> [EXERCISE GOAL] Return every entry exactly. Leave nothing out.

> [DATA SUPPLIED]
(** X10: render_feedback_item returns a card only when the sentiment is
    missing or text, the rating is there and is an int or a bool,
    created_at is there and is a str or a list, and review is there; and
    on a record that meets these conditions and whose rating, when it is
    an int, lies between [- star_limit] and [star_limit], so that the star
    bar, of at most [star_limit + 5] symbols, fits in memory, it does
    return one. *)
Theorem render_feedback_item_returns_iff (fb : record) (idx : nat) :
  (is_ok (render_feedback_item fb idx) →
   text_or_absent fb "sentiment" ∧
   (∃ r, fb !! "rating" = Some r ∧ int_like r) ∧
   (∃ c, fb !! "created_at" = Some c ∧ sliceable c) ∧
   is_Some (fb !! "review")) ∧
  ((∀ n, fb !! "rating" = Some (VInt n) → - star_limit ≤ n ≤ star_limit) →
   text_or_absent fb "sentiment" →
   (∃ r, fb !! "rating" = Some r ∧ int_like r) →
   (∃ c, fb !! "created_at" = Some c ∧ sliceable c) →
   is_Some (fb !! "review") →
   ∃ c, render_feedback_item fb idx = Ok c ∧
        Z.of_nat (length (card_stars c)) ≤ star_limit + 5).
Proof.
  split.
  - rewrite <- normalize_sentiment_ok_iff.
    unfold render_feedback_item, star_bar, subscript.
    destruct (normalize_sentiment fb) as [s|e]; simpl; [|intros [c H]; discriminate].
    destruct (fb !! "rating") as [r|]; simpl; [|intros [c H]; discriminate].
    destruct (fb !! "created_at") as [ca|]; simpl; [|intros [c H]; discriminate].
    pose proof (slice10_ok_iff ca) as Hsl.
    destruct (slice10 ca) as [d|e]; simpl; [|intros [c H]; discriminate].
    destruct (fb !! "review") as [rv|]; simpl; [|intros [c H]; discriminate].
    pose proof (as_int_ok_iff r) as Hint.
    destruct (as_int r) as [n|e]; simpl; [|intros [c H]; discriminate].
    intros _. repeat split.
    + now eexists.
    + exists r. split; [reflexivity|]. apply Hint. now eexists.
    + exists ca. split; [reflexivity|]. apply Hsl. now eexists.
    + now eexists.
  - intros Hbound Hs (r & Hr & Hir) (ca & Hca & Hsl) [rv Hrv].
    destruct (normalize_sentiment_total fb Hs) as [s Es].
    apply slice10_ok_iff in Hsl as [d Ed].
    unfold render_feedback_item, star_bar, subscript.
    rewrite Es, Hr, Hca, Hrv. simpl. rewrite Ed. simpl.
    assert (Hn : ∃ n, as_int r = Ok n ∧ - star_limit ≤ n ≤ star_limit).
    { destruct r as [|b|n| | |]; simpl in Hir; try contradiction.
      - exists (Z.b2z b). split; [reflexivity|]. unfold star_limit. destruct b; simpl; lia.
      - exists n. split; [reflexivity|]. now apply Hbound. }
    destruct Hn as (n & -> & Hn). simpl.
    eexists. split; [reflexivity|].
    cbn [card_stars]. rewrite length_app, !repeat_length.
    unfold star_limit in *. lia.
Qed.

Lemma render_feedback_item_returns_iff_witness :
  ∃ c, render_feedback_item bad_bug_dated 0 = Ok c ∧
       Z.of_nat (length (card_stars c)) ≤ star_limit + 5.
Proof.
  apply (proj2 (render_feedback_item_returns_iff bad_bug_dated 0)).
  - intros n H. vm_compute in H. injection H as <-. unfold star_limit. lia.
  - right. eexists. reflexivity.
  - exists (VInt 1). split; [reflexivity | exact I].
  - exists (VStr "2024-03-09T18:02:11Z"). split; [reflexivity | exact I].
  - eexists. reflexivity.
Defined.

(** X11: a record can pass the sort and the filter and still stop the
    rendering: a well-formed record that lacks created_at or review (its
    created_at being text when present) is returned by filter_feedbacks
    when its rating and sentiment are selected and the search box is
    empty, and render_feedback_item raises KeyError on it. *)
Theorem filter_accepts_records_rendering_rejects (fb : record) (rf : list Z)
    (sf : list string) (idx : nat) :
  well_formed fb →
  text_or_absent fb "created_at" →
  fb !! "created_at" = None ∨ fb !! "review" = None →
  selected rf sf "" fb →
  filter_feedbacks [fb] rf sf "" = Ok [fb] ∧
  (render_feedback_item fb idx = Raise (KeyError "created_at") ∨
   render_feedback_item fb idx = Raise (KeyError "review")).
Proof.
  intros Hwf Hca Hmiss Hsel. split.
  - destruct (keeps_total rf sf "" fb Hwf) as [b Hk].
    cbn [filter_feedbacks]. rewrite Hk. simpl.
    destruct b; [reflexivity|].
    apply (keeps_Ok _ _ _ _ _ Hk) in Hsel. discriminate.
  - destruct Hwf as ([r Hr] & Hs & _).
    destruct (normalize_sentiment_total fb Hs) as [s Es].
    unfold render_feedback_item, subscript. rewrite Es, Hr. simpl.
    destruct Hca as [Hca | [t Hca]]; rewrite Hca; simpl; [now left|].
    destruct Hmiss as [Hm | Hm]; [congruence|].
    rewrite Hm. now right.
Qed.

Lemma filter_accepts_records_rendering_rejects_witness :
  filter_feedbacks [bad_bug] [1] ["Negative"] "" = Ok [bad_bug] ∧
  (render_feedback_item bad_bug 0 = Raise (KeyError "created_at") ∨
   render_feedback_item bad_bug 0 = Raise (KeyError "review")).
Proof.
  apply (filter_accepts_records_rendering_rejects bad_bug [1] ["Negative"] 0).
  - solve_well_formed.
  - solve_text_or_absent.
  - now left.
  - repeat split.
    + exists (VInt 1), 1. repeat split; [apply list_elem_of_In; now left].
    + exists "Negative". split; [reflexivity | apply list_elem_of_In; now left].
    + now left.
Defined.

> [TASK SOLUTION]
(** X10: render_feedback_item returns a card only when the sentiment is
    missing or text, the rating is there and is an int or a bool,
    created_at is there and is a str or a list, and review is there; and
    on a record that meets these conditions and whose rating, when it is
    an int, lies between [- star_limit] and [star_limit], so that the star
    bar, of at most [star_limit + 5] symbols, fits in memory, it does
    return one. *)
Theorem render_feedback_item_returns_iff (fb : record) (idx : nat) :
  (is_ok (render_feedback_item fb idx) →
   text_or_absent fb "sentiment" ∧
   (∃ r, fb !! "rating" = Some r ∧ int_like r) ∧
   (∃ c, fb !! "created_at" = Some c ∧ sliceable c) ∧
   is_Some (fb !! "review")) ∧
  ((∀ n, fb !! "rating" = Some (VInt n) → - star_limit ≤ n ≤ star_limit) →
   text_or_absent fb "sentiment" →
   (∃ r, fb !! "rating" = Some r ∧ int_like r) →
   (∃ c, fb !! "created_at" = Some c ∧ sliceable c) →
   is_Some (fb !! "review") →
   ∃ c, render_feedback_item fb idx = Ok c ∧
        Z.of_nat (length (card_stars c)) ≤ star_limit + 5).
Proof.
  split.
  - rewrite <- normalize_sentiment_ok_iff.
    unfold render_feedback_item, star_bar, subscript.
    destruct (normalize_sentiment fb) as [s|e]; simpl; [|intros [c H]; discriminate].
    destruct (fb !! "rating") as [r|]; simpl; [|intros [c H]; discriminate].
    destruct (fb !! "created_at") as [ca|]; simpl; [|intros [c H]; discriminate].
    pose proof (slice10_ok_iff ca) as Hsl.
    destruct (slice10 ca) as [d|e]; simpl; [|intros [c H]; discriminate].
    destruct (fb !! "review") as [rv|]; simpl; [|intros [c H]; discriminate].
    pose proof (as_int_ok_iff r) as Hint.
    destruct (as_int r) as [n|e]; simpl; [|intros [c H]; discriminate].
    intros _. repeat split.
    + now eexists.
    + exists r. split; [reflexivity|]. apply Hint. now eexists.
    + exists ca. split; [reflexivity|]. apply Hsl. now eexists.
    + now eexists.
  - intros Hbound Hs (r & Hr & Hir) (ca & Hca & Hsl) [rv Hrv].
    destruct (normalize_sentiment_total fb Hs) as [s Es].
    apply slice10_ok_iff in Hsl as [d Ed].
    unfold render_feedback_item, star_bar, subscript.
    rewrite Es, Hr, Hca, Hrv. simpl. rewrite Ed. simpl.
    assert (Hn : ∃ n, as_int r = Ok n ∧ - star_limit ≤ n ≤ star_limit).
    { destruct r as [|b|n| | |]; simpl in Hir; try contradiction.
      - exists (Z.b2z b). split; [reflexivity|]. unfold star_limit. destruct b; simpl; lia.
      - exists n. split; [reflexivity|]. now apply Hbound. }
    destruct Hn as (n & -> & Hn). simpl.
    eexists. split; [reflexivity|].
    cbn [card_stars]. rewrite length_app, !repeat_length.
    unfold star_limit in *. lia.
Qed.

Lemma render_feedback_item_returns_iff_witness :
  ∃ c, render_feedback_item bad_bug_dated 0 = Ok c ∧
       Z.of_nat (length (card_stars c)) ≤ star_limit + 5.
Proof.
  apply (proj2 (render_feedback_item_returns_iff bad_bug_dated 0)).
  - intros n H. vm_compute in H. injection H as <-. unfold star_limit. lia.
  - right. eexists. reflexivity.
  - exists (VInt 1). split; [reflexivity | exact I].
  - exists (VStr "2024-03-09T18:02:11Z"). split; [reflexivity | exact I].
  - eexists. reflexivity.
Defined.

(** X11: a record can pass the sort and the filter and still stop the
    rendering: a well-formed record that lacks created_at or review (its
    created_at being text when present) is returned by filter_feedbacks
    when its rating and sentiment are selected and the search box is
    empty, and render_feedback_item raises KeyError on it. *)
Theorem filter_accepts_records_rendering_rejects (fb : record) (rf : list Z)
    (sf : list string) (idx : nat) :
  well_formed fb →
  text_or_absent fb "created_at" →
  fb !! "created_at" = None ∨ fb !! "review" = None →
  selected rf sf "" fb →
  filter_feedbacks [fb] rf sf "" = Ok [fb] ∧
  (render_feedback_item fb idx = Raise (KeyError "created_at") ∨
   render_feedback_item fb idx = Raise (KeyError "review")).
Proof.
  intros Hwf Hca Hmiss Hsel. split.
  - destruct (keeps_total rf sf "" fb Hwf) as [b Hk].
    cbn [filter_feedbacks]. rewrite Hk. simpl.
    destruct b; [reflexivity|].
    apply (keeps_Ok _ _ _ _ _ Hk) in Hsel. discriminate.
  - destruct Hwf as ([r Hr] & Hs & _).
    destruct (normalize_sentiment_total fb Hs) as [s Es].
    unfold render_feedback_item, subscript. rewrite Es, Hr. simpl.
    destruct Hca as [Hca | [t Hca]]; rewrite Hca; simpl; [now left|].
    destruct Hmiss as [Hm | Hm]; [congruence|].
    rewrite Hm. now right.
Qed.

Lemma filter_accepts_records_rendering_rejects_witness :
  filter_feedbacks [bad_bug] [1] ["Negative"] "" = Ok [bad_bug] ∧
  (render_feedback_item bad_bug 0 = Raise (KeyError "created_at") ∨
   render_feedback_item bad_bug 0 = Raise (KeyError "review")).
Proof.
  apply (filter_accepts_records_rendering_rejects bad_bug [1] ["Negative"] 0).
  - solve_well_formed.
  - solve_text_or_absent.
  - now left.
  - repeat split.
    + exists (VInt 1), 1. repeat split; [apply list_elem_of_In; now left].
    + exists "Negative". split; [reflexivity | apply list_elem_of_In; now left].
    + now left.
Defined.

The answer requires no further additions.